The two main types of gauges are liquid filled and dry pressure gauges. Liquid pressure gauges are also commonly known as glycerine filled pressure gauges, as they are usually filled with a type of oil called glycerine, providing extreme accuracy when measuring pressure. Commonly used in adverse conditions, they may occasionally be filled with other types of liquid, such as silicone. On the contrary, dry pressure gauges are used in general applications and are commonly known as the ‘traditional’ form of pressure measurement.
At MGA Controls, we stock a wide range of pressure gauges, including dry and glycerine pressure gauges in a range of sizes, pressure ranges and materials. We are leading instrumentation and control suppliers, with over 25 years’ experience in the industry and unparalleled knowledge. If you require a pressure gauge, we have the knowledge and expertise to find the right solution for your specific application.
If you require more information about pressure gauges, the boxes and PDF downloads below answer some frequently asked questions about pressure gauges. If you require information about our range of pressure measurement devices please contact us today, on 01704 898980 or email firstname.lastname@example.org, our team of experts are on hand to answer questions about our pressure gauge devices with your enquiry.
One of the main causes of pressure gauge failure is due to vibration resistance. Liquid filled pressure gauges offer superb shock and vibration resistance and are therefore commonly used in high stress environments. Liquid pressure gauges are able to provide extreme precision and accurate readings, due to the weight of the liquid positioning the pointer.
A huge advantage to the liquid filled pressure gauge is the lack of condensation. Often, pressure gauges have a build-up of condensation due to humidity issues, which can often lead to visibility issues when reading the measurement. Liquid pressure gauges are designed to prevent any moisture entering the casing of the gauge, minimising condensation.

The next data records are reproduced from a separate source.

(* ===== verification/DriverInv.v ===== *)
(** * The invariant of a driver

    What holds between a driver and its threads after every step: operation
    numbers and retry tokens fence the threads, the handle of a construction
    in flight belongs to exactly one attempt, and each observed state goes
    with the intent, the quarantine flag and the effective capabilities that
    belong to it. *)

From stdpp Require Import sorting.
From S2P Require Import Prelude Float64 DriverManager DriverCaps.

Local Open Scope Z_scope.

Module DriverInv.
Import DriverManager DriverCaps.

(** ** Threads that work on an operation *)

(** An attempt that has entered and not yet given its handle back. *)
Definition holdingPhase (ph : attemptPhase) : bool :=
  match ph with
  | AEnter | AReport _ | AClosed _ | ABind _ | ADone => false
  | _ => true
  end.

(** The operation a thread works on. *)
Definition worker (th : thread) : option Z :=
  match th with
  | TSpawn op _ => Some op
  | TAttempt a AEnter => Some (aOp a)
  | TAttempt a ph => if holdingPhase ph then Some (aOp a) else None
  | _ => None
  end.
Definition curb (d : managedDriver) (th : thread) : bool :=
  match worker th with Some op => op =? activeOperation d | None => false end.

(** The driver as an attempt that is not superseded finds it. *)
Definition Cur (d : managedDriver) : Prop :=
  desired d = DesiredRunning /\ (observed d = ObservedStarting \/ observed d = ObservedStopping) /\ quarantined d = false.

Definition TInv (d : managedDriver) (t : nat) (th : thread) : Prop :=
  match th with
  | TOp _ PCancelAgain | TOp _ PSection => opMu d = Some t
  | TOp _ _ => True
  | TSpawn op _ => 1 <= op <= operationSeq d /\ (op = activeOperation d -> Cur d /\ activeAttempt d = None)
  | TAttempt a AEnter => 1 <= aOp a <= operationSeq d /\ (aOp a = activeOperation d -> Cur d /\ activeAttempt d = None)
  | TAttempt a ph =>
      holdingPhase ph = true ->
      1 <= aOp a <= operationSeq d /\ activeAttempt d = Some t /\ (aOp a = activeOperation d -> Cur d)
  | TStopCall _ | TStopping _ _ | TStopRet _ _ =>
      opMu d = Some t /\ desired d = DesiredStopped /\ (observed d = ObservedStopping \/ quarantined d = true)
  | TClosed _ => True
  | TRetry op token _ | TRetryLock op token => 1 <= op <= operationSeq d /\ 1 <= token <= retryToken d
  | TRetrySection op token => 1 <= op <= operationSeq d /\ 1 <= token <= retryToken d /\ opMu d = Some t
  end.

(** ** The driver *)

(** What each observed state comes with. *)
Definition SInv (d : managedDriver) : Prop :=
  match observed d with
  | ObservedDisabled => activeOperation d = 0 /\ quarantined d = false
  | ObservedStopped | ObservedFailed => activeOperation d = 0
  | ObservedRunning | ObservedDegraded =>
      activeOperation d = 0 /\ desired d = DesiredRunning /\ quarantined d = false /\ activeAttempt d = None
  | ObservedBackoff =>
      1 <= activeOperation d /\ desired d = DesiredRunning /\ quarantined d = false /\ activeAttempt d = None
  | ObservedStarting => 1 <= activeOperation d /\ desired d = DesiredRunning /\ quarantined d = false
  | ObservedStopping => 1 <= activeOperation d /\ quarantined d = false
  end.

Definition CapInv (d : managedDriver) : Prop :=
  match observed d with
  | ObservedRunning => effective d = Capabilities (cfg d)
  | ObservedDegraded =>
      effective d <> [] /\ (length (effective d) < length (Capabilities (cfg d)))%nat /\
      (forall c, c ∈ effective d -> c ∈ Capabilities (cfg d)) /\ effective d = normalizeCapabilities (effective d)
  | _ => effective d = []
  end.

Record DInv (n : nat) (d : managedDriver) : Prop := {
  di_seq : 0 <= operationSeq d <= Z.of_nat n;
  di_active : 0 <= activeOperation d <= operationSeq d;
  di_token : 0 <= retryToken d <= Z.of_nat n;
  di_caps : normalizeCapabilities (Capabilities (cfg d)) = Capabilities (cfg d);
  di_state : SInv d;
  di_cap : CapInv d
}.

(** The invariant, of a driver and a set of threads. *)
Record Inv (n : nat) (d : managedDriver) (ths : gmap nat thread) : Prop := {
  inv_d : DInv n d;
  inv_t : forall t th, ths !! t = Some th -> TInv d t th;
  inv_u : forall t1 t2 th1 th2, ths !! t1 = Some th1 -> ths !! t2 = Some th2 ->
    curb d th1 = true -> curb d th2 = true -> t1 = t2
}.

(** ** Changing one thing at a time *)

Lemma inv_delete n d ths t : Inv n d ths -> Inv n d (delete t ths).
Proof.
  intros [H1 H2 H3]. split; [done| |].
  - intros s th Hs. apply lookup_delete_Some in Hs as [_ Hs]. by apply H2.
  - intros t1 t2 th1 th2 Ha Hb. apply lookup_delete_Some in Ha as [_ Ha]. apply lookup_delete_Some in Hb as [_ Hb].
    by apply (H3 t1 t2 th1 th2).
Qed.

Lemma inv_insert n d ths t th :
  Inv n d ths -> TInv d t th -> (curb d th = true -> forall s th', ths !! s = Some th' -> s <> t -> curb d th' = false) ->
  Inv n d (<[t := th]> ths).
Proof.
  intros [H1 H2 H3] Ht Hc. split; [done| |].
  - intros s th' Hs. destruct (decide (s = t)) as [->|Hne].
    + rewrite lookup_insert_eq in Hs. by simplify_eq.
    + rewrite lookup_insert_ne in Hs by done. by apply H2.
  - intros t1 t2 th1 th2 Ha Hb Hc1 Hc2.
    destruct (decide (t1 = t)) as [->|Hn1], (decide (t2 = t)) as [->|Hn2];
      rewrite ?lookup_insert_eq, ?lookup_insert_ne in * by done; simplify_eq; try done.
    + pose proof (Hc Hc1 t2 th2 Hb Hn2). congruence.
    + pose proof (Hc Hc2 t1 th1 Ha Hn1). congruence.
    + by apply (H3 t1 t2 th1 th2).
Qed.

(** The driver changes under the threads. *)
Lemma driver_frame_inv n n' d d' ths :
  Inv n d ths -> DInv n' d' ->
  (forall t th, ths !! t = Some th -> TInv d t th -> TInv d' t th) ->
  (forall t th, ths !! t = Some th -> curb d' th = true -> curb d th = true) ->
  Inv n' d' ths.
Proof.
  intros [H1 H2 H3] Hd Ht Hc. split; [done| |].
  - intros t th Hs. apply Ht; [done|by apply H2].
  - intros t1 t2 th1 th2 Ha Hb Hc1 Hc2. apply (H3 t1 t2 th1 th2); [done..| |]; by eapply Hc.
Qed.

(** A worker is on an operation that was given out. *)
Lemma worker_range d t th op : TInv d t th -> worker th = Some op -> 1 <= op <= operationSeq d.
Proof.
  destruct th as [|o r|a ph| | | | | | |]; cbn; try done; [intros [? _] [= <-]; done|].
  destruct ph; cbn; try done; intros H [= <-]; first [apply H; done | destruct H as [H _]; done].
Qed.

(** Nobody works on operation 0 or on one not yet given out. *)
Lemma curb_fresh d d' t th :
  TInv d t th -> activeOperation d' = 0 \/ operationSeq d < activeOperation d' -> curb d' th = false.
Proof.
  intros Ht Ha. unfold curb. destruct (worker th) as [op|] eqn:Hw; [|done].
  pose proof (worker_range d t th op Ht Hw). apply Z.eqb_neq. lia.
Qed.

A Capsule Pressure Gauge is specially designed to measure low pressure signals, and employs the use of a welded capsule with two thin diaphragms. One diaphragm measures the pressure signal, and the other is used as a reference point. The relative deflection of the capsule is then traslated through mechanical linkages to a rotational movement of the gauge pointer around the dial.
Known as the traditional pressure gauge, dry gauges one of the original pressure measurement devices. They are commonly used in general applications, as they aren’t shock resistant like liquid filled gauges. If necessary, many dry pressure gauges can be altered to house an oil or liquid, making the gauge multi-functional, as both a dry or liquid pressure gauge.
Dry pressure gauges are available in a range of materials, making the casing durable and resistant to corrosive environments. The most common dry pressure gauge material is stainless steel. Advantages of dry pressure gauges include their ability to withstand corrosion and waterproof casing.
A Contacts Gauge is a pressure measurement device that contains an electrical or inductive contact and can be used in a variety of ways. Most commonly, Contacts Gauges can be wired to other instrumentation for monitoring or switching purposes. The switching point of the contact can be easily adjusted by turning a small knob in the centre of the gauge window. In the event that the pressure exceeds the contact set point, a number of functions can be performed depending on the configuration of the switch (common operations are ‘make on rise’ or ‘break on rise.’